### Task goal
In the listing below, locate the lines that hold "split" and copy them.

### Provided data
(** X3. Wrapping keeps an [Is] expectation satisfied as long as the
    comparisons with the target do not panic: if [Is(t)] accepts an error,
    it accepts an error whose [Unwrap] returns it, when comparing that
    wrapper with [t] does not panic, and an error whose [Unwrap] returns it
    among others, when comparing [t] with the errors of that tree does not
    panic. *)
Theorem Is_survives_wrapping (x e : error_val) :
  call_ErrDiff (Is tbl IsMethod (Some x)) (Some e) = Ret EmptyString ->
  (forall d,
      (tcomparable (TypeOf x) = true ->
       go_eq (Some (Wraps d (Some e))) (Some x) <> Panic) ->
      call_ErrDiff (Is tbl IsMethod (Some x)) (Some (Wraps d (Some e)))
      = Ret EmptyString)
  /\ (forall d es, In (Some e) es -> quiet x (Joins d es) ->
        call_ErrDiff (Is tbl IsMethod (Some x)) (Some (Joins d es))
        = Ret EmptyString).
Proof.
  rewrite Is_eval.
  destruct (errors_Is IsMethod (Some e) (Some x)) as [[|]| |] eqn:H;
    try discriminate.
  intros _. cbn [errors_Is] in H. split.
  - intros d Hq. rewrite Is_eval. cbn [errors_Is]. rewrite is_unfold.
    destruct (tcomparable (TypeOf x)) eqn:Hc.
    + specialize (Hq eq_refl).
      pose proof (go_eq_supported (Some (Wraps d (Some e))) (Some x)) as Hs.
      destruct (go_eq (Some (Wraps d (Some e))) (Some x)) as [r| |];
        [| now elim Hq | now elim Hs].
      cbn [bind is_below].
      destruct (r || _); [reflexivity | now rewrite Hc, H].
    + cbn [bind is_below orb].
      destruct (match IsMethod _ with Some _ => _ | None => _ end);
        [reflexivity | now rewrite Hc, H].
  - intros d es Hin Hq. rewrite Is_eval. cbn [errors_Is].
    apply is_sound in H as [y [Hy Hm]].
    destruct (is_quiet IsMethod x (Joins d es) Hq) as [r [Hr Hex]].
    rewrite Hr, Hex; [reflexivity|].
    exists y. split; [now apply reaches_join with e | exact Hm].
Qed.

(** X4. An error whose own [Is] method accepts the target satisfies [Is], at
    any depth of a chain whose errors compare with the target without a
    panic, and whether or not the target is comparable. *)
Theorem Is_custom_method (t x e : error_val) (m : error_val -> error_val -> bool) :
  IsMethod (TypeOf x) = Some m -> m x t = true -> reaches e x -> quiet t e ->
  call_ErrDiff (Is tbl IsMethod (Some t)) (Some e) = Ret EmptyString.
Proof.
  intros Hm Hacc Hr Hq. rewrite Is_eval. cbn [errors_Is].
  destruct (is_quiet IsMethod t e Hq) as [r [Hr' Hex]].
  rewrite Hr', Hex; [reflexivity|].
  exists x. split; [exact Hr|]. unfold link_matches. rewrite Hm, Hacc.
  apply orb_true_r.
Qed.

* * *

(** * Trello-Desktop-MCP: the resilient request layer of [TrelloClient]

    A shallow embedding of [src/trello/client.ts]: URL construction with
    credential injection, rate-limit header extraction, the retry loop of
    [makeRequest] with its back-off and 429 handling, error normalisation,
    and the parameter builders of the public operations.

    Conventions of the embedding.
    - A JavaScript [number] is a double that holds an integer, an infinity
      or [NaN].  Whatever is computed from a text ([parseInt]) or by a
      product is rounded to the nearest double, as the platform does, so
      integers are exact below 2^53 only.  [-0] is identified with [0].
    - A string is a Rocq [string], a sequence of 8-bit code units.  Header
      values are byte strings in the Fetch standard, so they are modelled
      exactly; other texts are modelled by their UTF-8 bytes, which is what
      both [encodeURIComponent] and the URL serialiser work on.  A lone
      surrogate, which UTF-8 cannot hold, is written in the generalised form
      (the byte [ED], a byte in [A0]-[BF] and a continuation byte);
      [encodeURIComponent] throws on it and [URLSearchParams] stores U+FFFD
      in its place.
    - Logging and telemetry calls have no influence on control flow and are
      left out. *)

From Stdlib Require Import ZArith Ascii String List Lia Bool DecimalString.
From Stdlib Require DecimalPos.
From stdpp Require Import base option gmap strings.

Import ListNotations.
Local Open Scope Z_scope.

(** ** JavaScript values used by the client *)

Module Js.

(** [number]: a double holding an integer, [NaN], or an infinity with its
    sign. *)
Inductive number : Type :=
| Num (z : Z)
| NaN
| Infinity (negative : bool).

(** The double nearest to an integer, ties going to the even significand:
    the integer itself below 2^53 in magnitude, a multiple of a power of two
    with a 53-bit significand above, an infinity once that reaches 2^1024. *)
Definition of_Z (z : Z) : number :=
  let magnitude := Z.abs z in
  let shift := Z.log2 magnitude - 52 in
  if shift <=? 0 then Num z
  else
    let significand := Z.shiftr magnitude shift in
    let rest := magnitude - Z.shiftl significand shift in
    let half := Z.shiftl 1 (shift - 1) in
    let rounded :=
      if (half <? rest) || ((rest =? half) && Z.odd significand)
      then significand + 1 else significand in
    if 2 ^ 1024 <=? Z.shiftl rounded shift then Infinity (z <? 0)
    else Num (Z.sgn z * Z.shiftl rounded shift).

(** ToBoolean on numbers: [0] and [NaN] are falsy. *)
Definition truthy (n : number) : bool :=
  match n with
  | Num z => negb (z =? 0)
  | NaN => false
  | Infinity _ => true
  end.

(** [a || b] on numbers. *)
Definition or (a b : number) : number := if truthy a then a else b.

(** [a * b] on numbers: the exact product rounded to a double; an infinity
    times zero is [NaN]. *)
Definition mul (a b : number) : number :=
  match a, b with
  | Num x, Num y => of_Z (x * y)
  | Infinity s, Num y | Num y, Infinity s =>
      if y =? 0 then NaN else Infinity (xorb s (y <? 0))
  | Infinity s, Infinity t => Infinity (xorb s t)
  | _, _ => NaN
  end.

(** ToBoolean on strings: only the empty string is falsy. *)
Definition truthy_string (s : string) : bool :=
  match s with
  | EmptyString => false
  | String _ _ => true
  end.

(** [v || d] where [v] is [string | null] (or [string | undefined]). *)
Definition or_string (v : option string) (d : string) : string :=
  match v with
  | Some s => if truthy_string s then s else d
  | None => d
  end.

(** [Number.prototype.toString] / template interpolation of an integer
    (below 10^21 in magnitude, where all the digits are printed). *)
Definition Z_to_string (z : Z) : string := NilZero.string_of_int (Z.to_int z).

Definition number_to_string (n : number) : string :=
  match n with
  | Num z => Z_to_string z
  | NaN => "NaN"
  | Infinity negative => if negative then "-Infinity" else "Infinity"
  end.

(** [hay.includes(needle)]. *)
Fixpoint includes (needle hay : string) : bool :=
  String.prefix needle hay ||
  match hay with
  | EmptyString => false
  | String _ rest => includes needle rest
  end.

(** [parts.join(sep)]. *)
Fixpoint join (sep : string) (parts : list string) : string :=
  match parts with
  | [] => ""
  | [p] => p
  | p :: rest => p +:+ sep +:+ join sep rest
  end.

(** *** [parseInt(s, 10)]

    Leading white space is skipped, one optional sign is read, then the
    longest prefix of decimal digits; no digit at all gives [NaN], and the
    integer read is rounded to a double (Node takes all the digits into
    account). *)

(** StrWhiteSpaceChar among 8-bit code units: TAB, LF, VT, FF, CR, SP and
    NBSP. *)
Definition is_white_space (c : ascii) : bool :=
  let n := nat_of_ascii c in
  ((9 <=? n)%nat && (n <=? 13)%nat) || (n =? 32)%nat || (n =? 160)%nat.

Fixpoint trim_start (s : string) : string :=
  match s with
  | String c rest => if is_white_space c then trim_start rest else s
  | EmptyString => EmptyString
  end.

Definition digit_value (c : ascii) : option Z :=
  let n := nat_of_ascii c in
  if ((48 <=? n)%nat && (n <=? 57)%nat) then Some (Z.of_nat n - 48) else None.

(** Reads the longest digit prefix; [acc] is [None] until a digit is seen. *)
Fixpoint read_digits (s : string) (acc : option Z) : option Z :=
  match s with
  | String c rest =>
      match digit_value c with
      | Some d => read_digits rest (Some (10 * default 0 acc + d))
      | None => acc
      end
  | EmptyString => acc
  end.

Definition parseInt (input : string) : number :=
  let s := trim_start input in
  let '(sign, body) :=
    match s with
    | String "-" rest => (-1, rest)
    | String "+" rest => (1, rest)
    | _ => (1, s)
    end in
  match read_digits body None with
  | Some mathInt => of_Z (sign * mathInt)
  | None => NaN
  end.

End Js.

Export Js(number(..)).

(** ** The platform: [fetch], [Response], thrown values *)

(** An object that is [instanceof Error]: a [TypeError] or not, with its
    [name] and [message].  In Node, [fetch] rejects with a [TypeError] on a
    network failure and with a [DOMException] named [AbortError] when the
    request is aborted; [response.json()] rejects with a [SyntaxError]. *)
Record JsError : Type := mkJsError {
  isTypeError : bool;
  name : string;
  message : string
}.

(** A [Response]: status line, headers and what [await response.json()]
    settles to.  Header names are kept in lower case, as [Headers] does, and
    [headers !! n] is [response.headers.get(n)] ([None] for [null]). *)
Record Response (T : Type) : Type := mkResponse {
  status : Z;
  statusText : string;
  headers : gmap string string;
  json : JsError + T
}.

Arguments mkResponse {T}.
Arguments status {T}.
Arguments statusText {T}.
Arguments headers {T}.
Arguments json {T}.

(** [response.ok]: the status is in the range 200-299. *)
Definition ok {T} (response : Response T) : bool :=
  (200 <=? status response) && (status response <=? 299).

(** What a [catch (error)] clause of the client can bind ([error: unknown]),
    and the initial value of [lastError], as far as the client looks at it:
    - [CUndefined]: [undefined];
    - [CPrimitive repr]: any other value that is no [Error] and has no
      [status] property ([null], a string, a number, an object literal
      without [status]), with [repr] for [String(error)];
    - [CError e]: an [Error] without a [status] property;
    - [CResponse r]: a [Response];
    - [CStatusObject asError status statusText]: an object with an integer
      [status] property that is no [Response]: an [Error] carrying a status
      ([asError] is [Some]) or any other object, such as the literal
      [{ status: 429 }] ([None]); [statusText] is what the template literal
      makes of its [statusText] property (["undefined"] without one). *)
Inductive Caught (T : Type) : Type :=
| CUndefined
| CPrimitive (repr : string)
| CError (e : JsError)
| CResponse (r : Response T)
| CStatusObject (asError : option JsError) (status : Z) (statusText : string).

### Your response
  intros _. cbn [errors_Is] in H. split.
    exists y. split; [now apply reaches_join with e | exact Hm].
  exists x. split; [exact Hr|]. unfold link_matches. rewrite Hm, Hacc.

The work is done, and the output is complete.